IL BACINO
Troppo caldo, il Lago Maggiore diventa giallo
Analisi Arpa, non è inquinamento. Mix di pollini di pino e alghe diatomee. «Nessuna criticità»
Caldo oltre i 34 gradi sul Lago Maggiore e le acque si colorano di giallo. Come avveniva a luglio, le alte temperature hanno portato già a fine maggio, l’effetto mucillagine sulle spiagge locali un po’ ovunque.
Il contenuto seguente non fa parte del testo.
(* ===== verification/UsageApi.v ===== *)
(** * Usage report and metrics (mobula-api/src/usage.rs)

    The report integrates the metered samples per project and pool and shows every
    configured budget; the metrics page renders the store's gauges as Prometheus
    text. [Display] of an [f64] is a parameter. *)

From S2P Require Import Prelude Float64 Core Quantity Policy Usage Store StoreFacts Json Auth Views Api.
#[local] Open Scope Z_scope.

(** ** The report *)

Record UsageQuery := {
  uq_project : option string;
  uq_pool : option string;
  uq_from : option Z;
  uq_to : option Z;
}.

Record UsageGroup := {
  ug_project : string;
  ug_pool : string;
  ug_resource_hours : gmap string f64;
  ug_cost_usd : option f64;
}.

Record BudgetStatus := {
  bs_project : string;
  bs_window_secs : Z;
  bs_limit : gmap string f64;
  bs_consumed : gmap string f64;
  bs_remaining : gmap string f64;
  bs_exhausted : bool;
}.

Record UsageReport := {
  ur_from : Z;
  ur_to : Z;
  ur_groups : list UsageGroup;
  ur_budgets : list BudgetStatus;
}.

(** [f64::max]: of a NaN and a number, the number. *)
Definition f64_max (x y : f64) : f64 :=
  if f64_is_nan x then y else if f64_is_nan y then x
  else if f64_leb x y then y else x.

Abbreviation Grouped := (gmap (string * string) (gmap string (list (Z * f64)))).

(** [grouped.entry((project, pool)).or_default().entry(resource).or_default().push(..)]. *)
Definition group_usage (m : Grouped) (s : UsageSample) : Grouped :=
  let key := (us_project s, us_pool s) in
  let by_resource := default ∅ (m !! key) in
  <[key := <[us_resource s := default [] (by_resource !! us_resource s) ++ [(us_ts s, us_quantity s)]]> by_resource]> m.

Definition usage_group (prices : option PriceSheet) (from to : Z)
    (kv : (string * string) * gmap string (list (Z * f64))) : UsageGroup :=
  let hours := (fun pts => resource_hours pts from to) <$> snd kv in {|
  ug_project := fst (fst kv); ug_pool := snd (fst kv); ug_resource_hours := hours;
  ug_cost_usd := cost hours <$> prices |}.

Definition budget_status (project : string) (budget : Budget) (consumed : ResourceMap) : BudgetStatus := {|
  bs_project := project; bs_window_secs := b_window_secs budget; bs_limit := b_limits budget;
  bs_consumed := consumed;
  bs_remaining := map_imap (fun r cap =>
    Some (f64_max (f64_sub cap (default f64_zero (consumed !! r))) f64_zero)) (b_limits budget);
  bs_exhausted := match admit_budget project budget consumed with Ok _ => false | Err _ => true end |}.

(** The loop over the sorted budgets; each has its own window, ending at [to]. *)
Fixpoint budget_loop (wanted : option string) (to : Z) (budgets : list (string * Budget)) : H (list BudgetStatus) :=
  match budgets with
  | [] => mret []
  | (bp, budget) :: rest =>
      if is_some_and wanted (fun p => negb (String.eqb p bp)) then budget_loop wanted to rest
      else
        consumed ← call (windowed_consumption bp (sat_sub to (b_window_secs budget)) to);
        statuses ← budget_loop wanted to rest;
        mret (budget_status bp budget consumed :: statuses)
  end.

Section report.
Context `{AuditCodec}.

Definition usage_report (seed : PolicyConfig) (identity : option Identity) (q : UsageQuery) : H UsageReport :=
  _ ← or_deny (authorize identity Read TCluster);
  to ← (match uq_to q with Some t => mret t | None => now_unix end);
  let from := default (sat_sub to 86400) (uq_from q) in
  if Z.leb to from then st_err (respond 400 (Text "from must be before to"))
  else
    samples ← call (usage_samples (uq_project q) (uq_pool q) 0 to);
    policy ← load_policy seed;
    let groups := usage_group (pc_prices policy) from to <$> btree_iter2 (foldl group_usage ∅ samples) in
    budgets ← budget_loop (uq_project q) to (btree_iter (pc_budgets policy));
    mret {| ur_from := from; ur_to := to; ur_groups := groups; ur_budgets := budgets |}.
End report.

(** ** Prometheus text *)

Class F64Text := f64_display : f64 -> list ascii.
(** A displayed number is one line. *)
Class F64TextLaws `{F64Text} := f64_display_line : forall x, "010"%char ∉ f64_display x.

Definition newline : ascii := "010".
Definition dquote : ascii := "034".
Definition backslash : ascii := "092".

(** [str::replace] of one character. *)
Definition replace_char (c : ascii) (by_ : list ascii) (l : list ascii) : list ascii :=
  l ≫= fun x => if Ascii.eqb x c then by_ else [x].

Definition prom_escape (v : string) : list ascii :=
  replace_char newline [backslash; "n"%char]
    (replace_char dquote [backslash; dquote]
      (replace_char backslash [backslash; backslash] (bytes_of v))).

Definition label (key : string) (value : string) : list ascii :=
  bytes_of key ++ ["="%char; dquote] ++ prom_escape value ++ [dquote].

(** One [writeln!] of a gauge. *)
Definition gauge_line (name : string) (labels : list (string * string)) (value : list ascii) : list ascii :=
  bytes_of name ++ ["{"%char]
  ++ (match labels with
      | [] => []
      | (k, v) :: rest => label k v ++ (rest ≫= fun kv => ","%char :: label (fst kv) (snd kv))
      end)
  ++ ["}"%char; " "%char] ++ value ++ [newline].

Definition gauge_head (help type_ : string) : list ascii :=
  bytes_of ("# HELP " +:+ help) ++ [newline] ++ bytes_of ("# TYPE " +:+ type_ +:+ " gauge") ++ [newline].

Definition state_label (s : ClusterState) : string := cluster_state_str s.

(** [*m.entry(k).or_insert(0) += 1]. *)
Definition count_key (m : gmap string Z) (k : string) : gmap string Z := <[k := default 0 (m !! k) + 1]> m.

Definition observed_label (c : StoredCluster) : string :=
  match c_observed_state c with Some s => state_label s | None => "unknown" end.

Definition render_cluster_gauges (clusters : list StoredCluster) : list ascii :=
  let by_state := foldl count_key ∅ (observed_label <$> clusters) in
  let by_project := foldl count_key ∅ ((fun c => cs_project (c_spec c)) <$> clusters) in
  gauge_head "mobula_clusters_total Managed clusters by observed state ('unknown' before the reconcile engine's first observation)." "mobula_clusters_total"
  ++ (btree_iter by_state ≫= fun kv =>
        gauge_line "mobula_clusters_total" [("state"%string, fst kv)] (bytes_of (u64_str (snd kv))))
  ++ gauge_head "mobula_clusters_by_project Managed clusters per project." "mobula_clusters_by_project"
  ++ (btree_iter by_project ≫= fun kv =>
        gauge_line "mobula_clusters_by_project" [("project"%string, fst kv)] (bytes_of (u64_str (snd kv)))).

Section metrics.
Context `{F64Text}.

(** The loops over the flavors are those of [PoolView::total_nominal]. *)
Definition render_pool_nominal_gauge (pools : list StoredPool) : list ascii :=
  gauge_head "mobula_pool_nominal Pool nominal quota per resource, summed across the pool's flavor specs." "mobula_pool_nominal"
  ++ (pools ≫= fun p =>
        let '(sums, unparseable) := flavor_sums (p_flavors (sp_spec p)) in
        btree_iter sums ≫= fun kt =>
          if bool_decide (fst kt ∈ unparseable) then []
          else gauge_line "mobula_pool_nominal" [("pool", sp_name p); ("resource", fst kt)]%string (f64_display (snd kt))).

(** Iteration of a [BTreeMap<(&str, &str, &str), _>]. *)
Definition triple_leb (x y : string * string * string) : bool :=
  if bool_decide (fst x = fst y) then str_leb (snd x) (snd y) else pair_leb (fst x) (fst y).

Definition latest_sample (m : gmap (string * string * string) f64) (s : UsageSample) : gmap (string * string * string) f64 :=
  <[(us_pool s, us_project s, us_resource s) := us_quantity s]> m.

Definition render_usage_gauge (samples : list UsageSample) : list ascii :=
  gauge_head "mobula_pool_resource_usage Latest metered resource usage (Kueue reservation ledger or observed-spec estimate)." "mobula_pool_resource_usage"
  ++ (sort_stable (entry_leb triple_leb) (map_to_list (foldl latest_sample ∅ samples)) ≫= fun '((pool, project, resource), qty) =>
        gauge_line "mobula_pool_resource_usage" [("pool", pool); ("project", project); ("resource", resource)]%string (f64_display qty)).

Context `{AuditCodec}.

Definition metrics (identity : option Identity) : H (list ascii) :=
  _ ← or_deny (authorize identity Read TCluster);
  now ← now_unix;
  samples ← call (usage_samples None None 0 now);
  clusters ← call list_clusters;
  pools ← call list_pools;
  mret (render_usage_gauge samples ++ render_cluster_gauges clusters ++ render_pool_nominal_gauge pools).
End metrics.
Legambiente Basso Lago Maggiore però ha fatto eseguire dei campionamenti da Arpa Piemonte davanti alla spiaggia delle Rocchette ad Arona ed è stato confermato che si tratta di un mix di pollini di pino alghe diatomee. «Quindi – confermano da Legambiente – nessuna criticità, né pericolo per la balneazione, anche se non sono belle da vedere, né tanto meno da nuotarci intorno». Oggi ad Arona si sono sfiorati i 35 gradi ed una cappa d’afa e di inquinamento, visibile dal Mottarone, è presente su tutto il Medio Novarese ed il Varesotto fino a Milano. Anche al Mottarone caldo: 25 gradi alle 15. Un abbassamento delle temperature è previsto con temporali e grandine domenica.